• **Action item**:
Say how many lines in the following data hold the word "ClassTable". Write nothing but that number.

Saved data entries:
Lemma insert_asc_in (x y : Z) (l : list Z) :
  In y (insert_asc x l) <-> y = x \/ In y l.
Proof.
  induction l as [|z l IH]; cbn [insert_asc In].
  - split; [intros [H | []]; now left | intros [H | []]; now left].
  - destruct (x <=? z)%Z; cbn [In]; [split; intuition congruence |].
    rewrite IH. split; intuition congruence.
Qed.

Lemma sorted_in (l : list Z) (y : Z) : In y (sorted l) <-> In y l.
Proof.
  unfold sorted. induction l as [|x l IH]; cbn [fold_right In]; [tauto |].
  rewrite insert_asc_in, IH. split; intuition congruence.
Qed.

Lemma insert_asc_sorted (x : Z) (l : list Z) :
  StronglySorted Z.le l -> StronglySorted Z.le (insert_asc x l).
Proof.
  induction 1 as [|y l Hs IH Hall]; cbn [insert_asc].
  - constructor; constructor.
  - destruct (x <=? y)%Z eqn:E.
    + apply Z.leb_le in E. constructor; [now constructor |].
      constructor; [exact E |].
      eapply Forall_impl; [| exact Hall]. intros z Hz. cbv beta in Hz. lia.
    + apply Z.leb_gt in E. constructor; [exact IH |].
      apply Forall_forall. intros z Hz. apply insert_asc_in in Hz.
      destruct Hz as [-> | Hz]; [lia |].
      rewrite Forall_forall in Hall. now apply Hall.
Qed.

Lemma sorted_sorted (l : list Z) : StronglySorted Z.le (sorted l).
Proof.
  unfold sorted. induction l as [|x l IH]; cbn [fold_right];
    [constructor | now apply insert_asc_sorted].
Qed.

Lemma offset_get_keys (d : offset_dict) (k : Z) :
  In k (map fst d) -> exists v, offset_get d k = Some v.
Proof.
  induction d as [|[k0 v0] d IH]; cbn [map fst In offset_get]; [contradiction |].
  intros [-> | H].
  - rewrite Z.eqb_refl. now exists v0.
  - destruct (k =? k0)%Z; [now exists v0 | now apply IH].
Qed.
(** ** No validation in the setter *)

(** C9. The setter stores any value that is [!==] the current one and calls
    [render]; [NaN] is [!==] every value, so writing [NaN] is accepted even
    when the current value is [NaN]. *)
Theorem setter_stores_whatever_differs :
  forall (doc : Document) (h : SpinBox) (v : jsval),
    (strict_not_equal v (value h) = true ->
       set_value doc v h = render doc (mkHost (shadowRoot h) (effects h) (mkFields v))
       /\ value (snd (set_value doc v h)) = v
       /\ renders (snd (set_value doc v h)) = S (renders h))
    /\ strict_not_equal JNaN (value h) = true
    /\ (value h = JNaN ->
          value (snd (set_value doc JNaN h)) = JNaN
          /\ renders (snd (set_value doc JNaN h)) = S (renders h)).
Proof.
  intros doc h v.
  assert (Hgen : forall w, strict_not_equal w (value h) = true ->
            set_value doc w h = render doc (mkHost (shadowRoot h) (effects h) (mkFields w))
            /\ value (snd (set_value doc w h)) = w
            /\ renders (snd (set_value doc w h)) = S (renders h)).
  { intros w Hw. rewrite set_value_eq. unfold strict_not_equal in Hw.
    destruct (strict_equal w (value h)); [discriminate|].
    destruct (render_adds doc (mkHost (shadowRoot h) (effects h) (mkFields w)))
      as [_ H2 H3 _ _ _ _].
    split; [reflexivity|]. split; [unfold value; rewrite H2; reflexivity|exact H3]. }
  split; [apply Hgen|]. split; [reflexivity|].
  intros _. apply (Hgen JNaN). reflexivity.
Qed.

Lemma setter_stores_whatever_differs_witness :
  let h := mkHost None [] (mkFields JNaN) in
  value (snd (set_value index_html JNaN h)) = JNaN
  /\ renders (snd (set_value index_html JNaN h)) = S (renders h).
Proof.
  apply (setter_stores_whatever_differs index_html (mkHost None [] (mkFields JNaN)) JNaN).
  reflexivity.
Defined.

(** ** The two versions of the mixin *)

Section Versions.
Context {X6 X7 : Type}.
Variable cls6 : ClassTable X6.
Variable cls7 : ClassTable X7.
(** * Huffman coder of [huffman_optimized.py]: shallow embedding and properties

    The development follows the Python module top to bottom:
    - Python values: [str] as a list of code points, [dict] as an
      insertion-ordered association list, exceptions as an error sum;
    - [heapq] (the CPython algorithms [_siftdown], [_siftup], [heapify],
      [heappop], [heappush]) over a list used as an array;
    - [HuffmanNode], [HuffmanCoder] and its methods;
    - [struct.pack]/[struct.unpack], [save_compressed], [load_compressed];
    - the properties proved about them. *)

From Stdlib Require Import ZArith List Lia Bool Sorted.
From Stdlib Require Strings.Byte.
From stdpp Require Import list.
Import ListNotations.

Local Open Scope Z_scope.

(** ** Python values *)

(** A one-character [str] is identified with its code point: [ord] and [chr]
    are then the identity on the range [0 .. 0x10FFFF]. *)
Definition char := Z.

(** A Python [str]. *)
Definition pystr := list char.

(** The two characters written in code words: ['0'] and ['1']. *)
Definition c0 : char := 48.
Definition c1 : char := 49.

(** Exceptions that the module can raise. *)
Inductive exn : Type :=
| ValueError
| KeyError
| IndexError
| AttributeError
| StructError.

Inductive result (A : Type) : Type :=
| Ok (a : A)
| Raise (e : exn).
Arguments Ok {A} a.
Arguments Raise {A} e.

• **Written response**:
2